Directions.
In the entries below, find each line with the word "Lemma" and pull it out.
Segment Start: Given data
Lemma ApplyDynamic_keeps s : awf s -> claim_ok (a_claim s) -> awf (ApplyDynamic s).1.
Proof.
  intros Hwf Hc. unfold ApplyDynamic. rewrite get_bind. unfold mbind at 1, M_bind at 1, lift.
  destruct (getRoutesByOwner s) as [[|r rs]|e|] eqn:Hrs; [|by apply updateRib_keeps; [|apply Hc|]|done..].
  pose proof (claim_free_prefix_keeps s Hwf Hc) as Hfree.
  destruct (getRoutesByLabel s) as [|r0 rs]; [done|].
  destruct (ict_Prefix _) as [prefix|] eqn:Hst; [|done]. unfold mbind at 1, M_bind at 1.
  destruct (iputil_New prefix) as [pi|e|] eqn:Hpi; [|done..]. destruct (Prefix_IsValid _); [|done].
  pose proof (ParsePrefix_valid _ _ Hpi) as [Hv Hok].
  eapply addRib_keeps; [exact Hwf|reflexivity|]. split_and!; [done..|]. by eapply ok_status.
Qed.

Lemma Delete_keeps s : awf s -> plain_selector (a_claim s) -> awf (Delete s).1.
Proof.
  intros Hwf Hp. destruct (IPClaim_GetOwnerSelector (a_claim s)) as [sel|e|] eqn:Hs.
  - destruct (Delete_routes s sel Hs (apart_plain _ _ _ _ Hs Hp) Hwf) as (s'&->&_&Ht). apply (table_wf_sub (tab s) _ Hwf).
    intros p [l Hl]. apply Ht in Hl as [Hl _]. by exists l.
  - unfold Delete. rewrite get_bind. unfold mbind, M_bind, lift. by rewrite Hs.
  - unfold Delete. rewrite get_bind. unfold mbind, M_bind, lift. by rewrite Hs.
Qed.

End Applicator.

(** ** Validation *)

(** A prefix claim that passes validation has no host bits, unless it is for a
    network. *)
Lemma validated_prefix `{L : LabelsAPI} `{R : !RIBAPI} claim (rib : RIB) prefix pi :
  iputil_New prefix = Ok pi ->
  prefix_Validate (NewPrefixValidator claim rib pi (prefix_oc (ics_Kind (spec claim)))) = Ok "" ->
  stored_prefix_ok claim pi.
Proof.
  intros [Hv Hok]%ParsePrefix_valid. unfold prefix_Validate, prefix_oc. cbn [pv_fnc].
  destruct (known_kind _); [|done]. cbn [deref mbind result_bind validateInputFn prefix_functions pv_claim pv_pi].
  intros [Hin _]%refuse_Ok. split; [done|]. split; [done|]. intros Hk. unfold validateInput in Hin.
  destruct (_ && IsAddressPrefix pi); [done|]. rewrite (bool_decide_eq_true_2 (_ <> _)) in Hin by exact Hk.
  unfold GetIPSubnet, GetIPPrefix in Hin. cbn [andb] in Hin. case_bool_decide as Hs; [done|].
  destruct (is_network_Masked pi Hv Hok) as (Hmv&Hmok&_). apply Prefix_String_inj; try done.
Qed.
Segment End: Given data
Task output.
Lemma ApplyDynamic_keeps s : awf s -> claim_ok (a_claim s) -> awf (ApplyDynamic s).1.
Lemma Delete_keeps s : awf s -> plain_selector (a_claim s) -> awf (Delete s).1.
Lemma validated_prefix `{L : LabelsAPI} `{R : !RIBAPI} claim (rib : RIB) prefix pi :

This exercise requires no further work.